Zodiac Shifters Aries Love's Warrior
Page 2
Just like a bad dream, she wanted to wake up. Randy’s violent and senseless death deserved more than a cliché ending.
Across the room, the phone cord lay severed on the carpet. The murderer made sure no outgoing calls would be coming from here. Jessica had to get up. Go outside and find help.
Just a short time ago she’d been desperate to be alone here. Now it was the last thing she wanted. In two days, she’d lost the same number of friends to violent death. What kind of sinister forces were at work on the paranormals at the Station? Was it just coincidence they’d been close to her?
Pushing up against the wall, Jessica forced herself to move away from Randy. It didn’t feel right to leave him here alone but she had no other way to get help.
She exited the trailer. The sharp wind made her tear up and then there was no stopping her tears. They flowed down her cheeks as she staggered along the trail to the Hub. The Station was laid out like a wheel. The Hub was the original timber building at the center housing the dining hall, kitchen and infirmary. The trailers were like the spokes radiating out from the Hub.

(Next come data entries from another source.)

(** C3 as stated fails on the frame-callback path: in a browser, on an
    instance built without [wait] and with [maxWait], a second call in the
    same millisecond meets the three conditions, yet no timer is started:
    the host's timers are the same and a frame callback is requested. *)
Lemma tight_loop_requests_frame :
  debounce browser (VFun 0) None (VObj (mkOptions (Has (Fin 5)) Missing Missing))
  = Return cfg_raf
  /\ shouldInvoke cfg_raf 0 (after_call browser cfg_raf) = true
  /\ timerId (after_call browser cfg_raf) = Some (IdNum 1)
  /\ maxWait cfg_raf = Some (Fin 5)
  /\ let st' := snd (debounced browser cfg_raf VUndefined [VStr "b"] 0
                       (after_call browser cfg_raf)) in
     timeouts (host st') = timeouts (host (after_call browser cfg_raf))
     /\ host st' <> host_setTimeout (waitValue cfg_raf) (host (after_call browser cfg_raf))
     /\ frames (host st') = [1%nat].
Proof.
  repeat split; try reflexivity. discriminate.
Qed.

Lemma timerExpired_spec_witness :
  debounce node (VFun 0) (Some (Fin 32)) VUndefined = Return cfg_32
  /\ exists lct, lastCallTime (after_call node cfg_32) = Some lct
     /\ host (snd (timerExpired node cfg_32 10 (after_call node cfg_32)))
        = host_setTimeout (remaining cfg_32 10 lct (after_call node cfg_32))
            (host (after_call node cfg_32)).
Proof.
  split; [reflexivity |].
  destruct (proj2 (timerExpired_spec node (VFun 0) (Some (Fin 32)) VUndefined cfg_32
                     (after_call node cfg_32) 10 eq_refl) eq_refl)
    as (lct & Hl & Hh & _).
  exists lct. split; assumption.
Defined.

Lemma flush_spec_witness :
  timerId (after_call node cfg_32) = Some (IdObj 1)
  /\ fst (flush node cfg_32 10 (after_call node cfg_32)) = VStr "a"
  /\ flush node cfg_32 10 (init host0) = (VUndefined, init host0).
Proof.
  destruct (flush_spec node cfg_32 10) as (Hsome & Hnone & _ & _).
  split; [reflexivity |]. split.
  - destruct (Hsome (after_call node cfg_32) (IdObj 1) eq_refl) as [_ Hpost].
    destruct Hpost as (_ & _ & _ & _ & _ & Hinv & _).
    exact (proj1 (proj2 (Hinv eq_refl [VStr "a"] eq_refl))).
  - exact (Hnone (init host0) eq_refl).
Defined.

(** C6 as stated fails in its last part: after a leading call at 0 and a
    [flush()] at 10 nothing is pending, yet [cancel()] changes the state,
    and visibly: the next call, at 20, invokes the callable and returns the
    fresh value, where without the [cancel()] it returns the stale one. *)
Lemma cancel_when_idle_is_not_noop :
  reachable node cfg_lead host0 flushed
  /\ pending flushed = false
  /\ lastArgs flushed = None
  /\ snd (cancel cfg_lead flushed) <> flushed
  /\ fst (debounced node cfg_lead VUndefined [VStr "b"] 20 flushed) = VStr "a"
  /\ fst (debounced node cfg_lead VUndefined [VStr "b"] 20 (snd (cancel cfg_lead flushed)))
     = VStr "b".
Proof.
  split.
  - apply reachable_run, reach_init.
  - repeat split; try reflexivity. discriminate.
Qed.

Lemma cancel_spec_witness :
  timerId (after_call node cfg_32) = Some (IdObj 1)
  /\ has_timeout 1 (host (after_call node cfg_32)) = true
  /\ has_timeout 1 (host (snd (cancel cfg_32 (after_call node cfg_32)))) = false.
Proof.
  split; [reflexivity | split; [reflexivity |]].
  destruct (cancel_spec node cfg_32 (after_call node cfg_32))
    as (_ & _ & Hh & _).
  exact (proj1 (proj2 (Hh (IdObj 1) eq_refl))).
Defined.

Lemma debounce_construction_witness :
  typeof (VFun 0) = "function"%string
  /\ isObject (VNum (Fin 1)) = false
  /\ exists cfg, debounce node (VFun 0) (Some (Fin 32)) (VNum (Fin 1)) = Return cfg
     /\ leading cfg = false /\ trailing cfg = true /\ maxWait cfg = None.
Proof.
  split; [reflexivity | split; [reflexivity |]].
  exact (proj2 (proj2 (debounce_construction node (VFun 0) (Some (Fin 32)) (VNum (Fin 1))))
           eq_refl eq_refl).
Defined.

(** C8 as stated fails for a negative [wait]: it is kept as it is. *)
Lemma negative_wait_is_kept :
  debounce node (VFun 0) (Some (Fin (-5))) VUndefined
  = Return (mkConfig (VFun 0) (Fin (-5)) false true None false)
  /\ ~ Num.ge (Fin (-5)) (Fin 0).
Proof.
  split; [reflexivity |]. simpl. lia.
Qed.

Lemma waitValue_coercion_witness :
  debounce node (VFun 0) None VUndefined
  = Return (mkConfig (VFun 0) (Fin 0) false true None false)
  /\ waitValue (mkConfig (VFun 0) (Fin 0) false true None false) = Fin 0.
Proof.
  split; [reflexivity |].
  destruct (waitValue_coercion node (VFun 0) None VUndefined
              (mkConfig (VFun 0) (Fin 0) false true None false) eq_refl)
    as (_ & _ & H & _).
  apply H. left. reflexivity.
Defined.

Lemma single_call_invokes_once_witness :
  leading cfg_lead = true
  /\ trailing cfg_lead = true
  /\ timerId (init host0) = None
  /\ shouldInvoke cfg_lead 0 (init host0) = true
  /\ calls (run node cfg_lead [TimeoutFires 1 50; TimeoutFires 2 100]
              (step node cfg_lead (Call VUndefined [VStr "a"] 0) (init host0)))
     = [mkInvocation 0 VUndefined (Some [VStr "a"])].
Proof.
  repeat (split; [reflexivity |]).
  exact (proj2 (proj2 (single_call_invokes_once node cfg_lead (init host0) VUndefined
                         [VStr "a"] 0 [TimeoutFires 1 50; TimeoutFires 2 100]
                         eq_refl eq_refl eq_refl eq_refl eq_refl))).
Defined.

Lemma debounced_pending_witness :
  reachable node cfg_32 host0 (init host0)
  /\ pending (after_call node cfg_32) = true
  /\ outstanding (after_call node cfg_32) = true
  /\ host (after_call node cfg_32) = host_setTimeout (Fin 32) host0.
Proof.
  split; [apply reach_init |].
  destruct (debounced_pending node cfg_32 (init host0) VUndefined [VStr "a"] 0)
    as (Hp & Ho & Harm & _).
  split; [exact Hp |].
  split; [exact (Ho host0 (reach_init node cfg_32 host0)) |].
  exact (proj1 (Harm eq_refl)).
Defined.

(** C9 as stated fails in its last part: a second call 5 ms after the first
    finds the timer handle in the slot and neither arms nor re-arms
    anything; the host's callbacks, its counters and the slot are the same
    before and after, though [pending()] is true. *)
Lemma busy_call_starts_no_timer :
  let st := after_call node cfg_32 in
  let st' := snd (debounced node cfg_32 VUndefined [VStr "b"] 5 st) in
  reachable node cfg_32 host0 st
  /\ timerId st = Some (IdObj 1)
  /\ host st' = host st
  /\ timerId st' = timerId st
  /\ pending st' = true.
Proof.
  split; [apply reach_step, reach_init |].
  repeat split; reflexivity.
Qed.

(* ------------------------------------------------------------------ *)
(** ** The model against the test suite *)

(** "should debounce a function": three calls return [undefined] and invoke
    nothing; the timer then invokes once, with the last arguments; three
    more calls return that result. *)
Example test_should_debounce :
  let burst1 := [([VStr "a"], 0); ([VStr "b"], 0); ([VStr "c"], 0)] in
  let burst2 := [([VStr "d"], 128); ([VStr "e"], 128); ([VStr "f"], 128)] in
  let (rs1, st1) := call_results node cfg_32 burst1 (init host0) in
  let st2 := step node cfg_32 (TimeoutFires 1 32) st1 in
  let (rs2, st3) := call_results node cfg_32 burst2 st2 in
  rs1 = [VUndefined; VUndefined; VUndefined]
  /\ calls st1 = []
  /\ calls st2 = [mkInvocation 32 VUndefined (Some [VStr "c"])]
  /\ rs2 = [VStr "c"; VStr "c"; VStr "c"]
  /\ calls st3 = calls st2.
Proof. vm_compute. repeat split. Qed.

(** "subsequent leading debounced calls return the last func result" *)
Example test_leading_only :
  let cfg := mkConfig (VFun 0) (Fin 32) true false None false in
  debounce node (VFun 0) (Some (Fin 32))
    (VObj (mkOptions Missing (Has true) (Has false))) = Return cfg
  /\ fst (call_results node cfg [([VStr "a"], 0); ([VStr "b"], 0)] (init host0))
     = [VStr "a"; VStr "a"].
Proof. vm_compute. split; reflexivity. Qed.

Even more mobile units made a perimeter ring and these were mostly laboratory trailer spaces.
Her tears didn’t freeze on her cheeks but her eyelashes stuck together. She wiped at them, glimpsing the Hub in the distance. It was a beacon. Only a bit farther to go.
Until yesterday, the Station’s two shifter security guards had one main job---keeping the ice bears away from camp. Now she hoped more than anything one of them was nursing a cup of coffee in the twenty-four-hour mess hall.
She opened the Hub outer doors, drawn like a moth to the light.
Beyond the foyer stacked with parkas, boots and other cold weather gear, the mess hall was packed with paranorms. Everyone from the Station was here on Friday night.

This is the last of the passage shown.